→ **Task details**:
Comb the records below for the string "Inductive" and copy each line where it turns up.

[Collected data]

(** * dbus-mppsolar: the PI18 poll cycle and the control translation

    A shallow embedding of [dbus-mppsolar.py]: the command builders
    ([setOutputSource] ... [setMaxUtilityChargingCurrent]), the poll cycle
    ([_update], [_update_PI18], [_updateInternal]) and the write handler
    ([_change], [_change_PI18]).

    - Python values are a tagged union [pyval]; floats are IEEE binary64
      (Rocq's primitive floats), integers are unbounded ([Z]).
    - The two D-Bus services are finite maps from path to value; reading or
      writing a path that was never registered raises [KeyError].
    - Code runs in a state-and-exception monad: a raised exception keeps the
      mutations made before it, as in Python.
    - The serial device is an oracle ([transport]); every command handed to
      it is recorded, in order, in the state.
    - The config file read at construction is an oracle as well ([host]). *)

From Stdlib Require Import ZArith Floats DecimalString Lia.
From stdpp Require Import gmap strings list.

Set Warnings "-inexact-float".
Local Open Scope Z_scope.

(** ** Python values and the operators the source applies to them *)

Module Py.

Inductive exn :=
| KeyError (k : string)
| TypeError
| ValueError
| ZeroDivisionError
| OverflowError
| TransportError
| DecodeError
| AttributeError
| OSError.

Inductive outcome (A : Type) :=
| Ret (a : A)
| Raise (e : exn).
Arguments Ret {A} a.
Arguments Raise {A} e.

Definition obind {A B} (o : outcome A) (k : A → outcome B) : outcome B :=
  match o with
  | Ret a => k a
  | Raise e => Raise e
  end.

Inductive pyval :=
| VNone
| VBool (b : bool)
| VInt (z : Z)
| VFloat (f : float)
| VStr (s : string).

(** A number is an [int] (with [bool] as its subclass) or a [float]. *)
Inductive num :=
| NInt (z : Z)
| NFloat (f : float).

Definition as_num (v : pyval) : option num :=
  match v with
  | VBool b => Some (NInt (if b then 1 else 0))
  | VInt z => Some (NInt z)
  | VFloat f => Some (NFloat f)
  | VNone | VStr _ => None
  end.

(** [float(z)]: round to nearest, ties to even; too large is an error. *)
Definition float_of_Z (z : Z) : outcome float :=
  let f := SF2Prim (binary_normalize prec emax z 0 false) in
  if PrimFloat.is_infinity f then Raise OverflowError else Ret f.

Definition Z2SF (z : Z) : spec_float :=
  match z with
  | Z0 => S754_zero false
  | Zpos p => S754_finite false p 0
  | Zneg p => S754_finite true p 0
  end.

(** [a / b] on two ints: the correctly rounded quotient. *)
Definition int_truediv (a b : Z) : outcome float :=
  if b =? 0 then Raise ZeroDivisionError
  else
    let f := SF2Prim (SFdiv prec emax (Z2SF a) (Z2SF b)) in
    if PrimFloat.is_infinity f then Raise OverflowError else Ret f.

Definition float_truediv (x y : float) : outcome float :=
  if PrimFloat.is_zero y then Raise ZeroDivisionError
  else Ret (PrimFloat.div x y).

(** [a / b] *)
Definition py_truediv (a b : pyval) : outcome pyval :=
  match as_num a, as_num b with
  | Some (NInt x), Some (NInt y) =>
      obind (int_truediv x y) (λ f, Ret (VFloat f))
  | Some (NInt x), Some (NFloat y) =>
      obind (float_of_Z x) (λ fx,
      obind (float_truediv fx y) (λ f, Ret (VFloat f)))
  | Some (NFloat x), Some (NInt y) =>
      obind (float_of_Z y) (λ fy,
      obind (float_truediv x fy) (λ f, Ret (VFloat f)))
  | Some (NFloat x), Some (NFloat y) =>
      obind (float_truediv x y) (λ f, Ret (VFloat f))
  | _, _ => Raise TypeError
  end.

(** [n] copies of [s] *)
Fixpoint repeat_str (s : string) (n : nat) : string :=
  match n with
  | O => EmptyString
  | S k => s +:+ repeat_str s k
  end.

(** [a * n] for an int literal [n]: the product of a number, the repetition
    of a str (empty when [n] is not positive). *)
Definition py_mul_int (a : pyval) (n : Z) : outcome pyval :=
  match a with
  | VNone => Raise TypeError
  | VBool b => Ret (VInt ((if b then 1 else 0) * n))
  | VInt x => Ret (VInt (x * n))
  | VFloat x => obind (float_of_Z n) (λ fn, Ret (VFloat (PrimFloat.mul x fn)))
  | VStr s => Ret (VStr (repeat_str s (Z.to_nat n)))
  end.

(** The integer nearest to m * 2^e (m > 0), ties to the even one. *)
Definition round_half_even (m e : Z) : Z :=
  if 0 <=? e then m * 2 ^ e
  else
    let d := 2 ^ (- e) in
    let q := m / d in
    let r := m mod d in
    if 2 * r <? d then q
    else if d <? 2 * r then q + 1
    else if Z.even q then q else q + 1.

(** m * 2^e (m > 0) truncated toward zero. *)
Definition truncate (m e : Z) : Z :=
  if 0 <=? e then m * 2 ^ e else m / 2 ^ (- e).

Definition float_to_Z (rnd : Z → Z → Z) (f : float) : outcome Z :=
  match Prim2SF f with
  | S754_zero _ => Ret 0
  | S754_infinity _ => Raise OverflowError
  | S754_nan => Raise ValueError
  | S754_finite s m e =>
      let z := rnd (Zpos m) e in Ret (if s then - z else z)
  end.

(** [round(x)] with one argument: always an int. *)
Definition py_round (x : num) : outcome Z :=
  match x with
  | NInt z => Ret z
  | NFloat f => float_to_Z round_half_even f
  end.

(** Whitespace as [int()] skips it around a literal: tab to carriage
    return, space, and the two whitespace characters above 127 (NEL, NBSP).
    The characters of a string are code points below 256. *)
Definition is_space (c : Ascii.ascii) : bool :=
  let n := Ascii.N_of_ascii c in
  ((9 <=? n) && (n <=? 13) || (n =? 32) || (n =? 133) || (n =? 160))%N.

Definition digit_value (c : Ascii.ascii) : option Z :=
  let n := Ascii.N_of_ascii c in
  if ((48 <=? n) && (n <=? 57))%N then Some (Z.of_N n - 48) else None.

Fixpoint lstrip_space (s : string) : string :=
  match s with
  | EmptyString => EmptyString
  | String c t => if is_space c then lstrip_space t else s
  end.

Fixpoint all_space (s : string) : bool :=
  match s with
  | EmptyString => true
  | String c t => is_space c && all_space t
  end.

(** What may follow the first digit of a literal: further digits, single
    underscores between two digits, and whitespace up to the end. *)
Fixpoint more_digits (acc : Z) (s : string) : option Z :=
  match s with
  | EmptyString => Some acc
  | String c t =>
      match digit_value c with
      | Some d => more_digits (10 * acc + d) t
      | None =>
          if (Ascii.N_of_ascii c =? 95)%N then
            match t with
            | String c' t' =>
                match digit_value c' with
                | Some d => more_digits (10 * acc + d) t'
                | None => None
                end
            | EmptyString => None
            end
          else if all_space s then Some acc else None
      end
  end.

(** [int(s)] for a str, base 10: whitespace, an optional sign, digits.
    The interpreter's resource limits (memory, the configurable cap on the
    number of digits of a conversion) are not modelled. *)
Definition int_of_str (s : string) : outcome Z :=
  let body := lstrip_space s in
  let '(negative, rest) :=
    match body with
    | String c t =>
        if (Ascii.N_of_ascii c =? 45)%N then (true, t)
        else if (Ascii.N_of_ascii c =? 43)%N then (false, t)
        else (false, body)
    | EmptyString => (false, body)
    end in
  match rest with
  | String c t =>
      match digit_value c with
      | Some d =>
          match more_digits d t with
          | Some z => Ret (if negative then - z else z)
          | None => Raise ValueError
          end
      | None => Raise ValueError
      end
  | EmptyString => Raise ValueError
  end.

(** [int(x)] *)
Definition py_int (x : pyval) : outcome Z :=
  match x with
  | VNone => Raise TypeError
  | VBool b => Ret (if b then 1 else 0)
  | VInt z => Ret z
  | VFloat f => float_to_Z truncate f
  | VStr s => int_of_str s
  end.

(** Exact comparison of a float with an int; [None] for NaN. *)
Definition float_compare_Z (f : float) (z : Z) : option comparison :=
  match Prim2SF f with
  | S754_nan => None
  | S754_infinity s => Some (if s then Lt else Gt)
  | S754_zero _ => Some (0 ?= z)
  | S754_finite s m e =>
      let sm := if s then Zneg m else Zpos m in
      Some (if 0 <=? e then sm * 2 ^ e ?= z else sm ?= z * 2 ^ (- e))
  end.

Definition num_compare_Z (x : num) (z : Z) : option comparison :=
  match x with
  | NInt a => Some (a ?= z)
  | NFloat f => float_compare_Z f z
  end.

(** [v == n] for an int literal [n]; never raises. *)
Definition py_eq_int (v : pyval) (n : Z) : bool :=
  match as_num v with
  | Some x => match num_compare_Z x n with Some Eq => true | _ => false end
  | None => false
  end.

(** [v != n] *)
Definition py_ne_int (v : pyval) (n : Z) : bool := negb (py_eq_int v n).

(** [v == s] for a string literal [s] *)
Definition py_eq_str (v : pyval) (s : string) : bool :=
  match v with
  | VStr t => String.eqb t s
  | _ => false
  end.

(** [v != None] *)
Definition py_ne_None (v : pyval) : bool :=
  match v with
  | VNone => false
  | _ => true
  end.

(** [v > n] for an int literal [n]: only numbers are ordered against it. *)
Definition py_gt_int (v : pyval) (n : Z) : outcome bool :=
  match as_num v with
  | Some x =>
      Ret (match num_compare_Z x n with Some Gt => true | _ => false end)
  | None => Raise TypeError
  end.

(** [n & v] for an int literal [n]: defined on ints only. *)
Definition py_and_int (n : Z) (v : pyval) : outcome Z :=
  match as_num v with
  | Some (NInt z) => Ret (Z.land n z)
  | _ => Raise TypeError
  end.

(** Decimal digits of a natural number. *)
Definition digits (n : N) : string := NilZero.string_of_uint (N.to_uint n).

Fixpoint zeros (n : nat) : string :=
  match n with
  | O => EmptyString
  | S k => "0" +:+ zeros k
  end.

(** ['{:0Wd}'.format(z)]: sign first, then zeros up to width W. *)
Definition zfill (w : nat) (z : Z) : string :=
  let d := digits (Z.abs_N z) in
  if z <? 0
  then "-" +:+ zeros (w - 1 - String.length d)%nat +:+ d
  else zeros (w - String.length d)%nat +:+ d.

(** ['{:0Wd}'.format(v)]; width 0 is the plain ['{:d}']. *)
Definition format_d (w : nat) (v : pyval) : outcome string :=
  match v with
  | VInt z => Ret (zfill w z)
  | VBool b => Ret (zfill w (if b then 1 else 0))
  | VFloat _ | VStr _ => Raise ValueError
  | VNone => Raise TypeError
  end.

End Py.
Import Py.

(** ** The service object: state, exceptions, logging *)

Inductive level := INFO | WARNING | ERROR.

(** One of the two [VeDbusService] objects the service owns. *)
Inductive service := Inverter | Charger.

(** The mutable state [_update] and [_change] run on. [sent] lists the
    commands handed to the device and [logged] the log calls (level and
    message template), both oldest first. *)
Record state := State {
  _dbusinverter : gmap string pyval;
  _dbusmppt : gmap string pyval;
  _queued_updates : list (string * pyval);
  sent : list string;
  logged : list (level * string);
  mainloop_running : bool
}.

Definition tree (sv : service) (s : state) : gmap string pyval :=
  match sv with
  | Inverter => _dbusinverter s
  | Charger => _dbusmppt s
  end.

Definition set_tree (sv : service) (t : gmap string pyval) (s : state) : state :=
  match sv with
  | Inverter =>
      State t (_dbusmppt s) (_queued_updates s) (sent s) (logged s)
        (mainloop_running s)
  | Charger =>
      State (_dbusinverter s) t (_queued_updates s) (sent s) (logged s)
        (mainloop_running s)
  end.

Definition set_queue (q : list (string * pyval)) (s : state) : state :=
  State (_dbusinverter s) (_dbusmppt s) q (sent s) (logged s)
    (mainloop_running s).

→ **Written answer**:
Inductive exn :=
Inductive outcome (A : Type) :=
Inductive pyval :=
Inductive num :=
Inductive level := INFO | WARNING | ERROR.
Inductive service := Inverter | Charger.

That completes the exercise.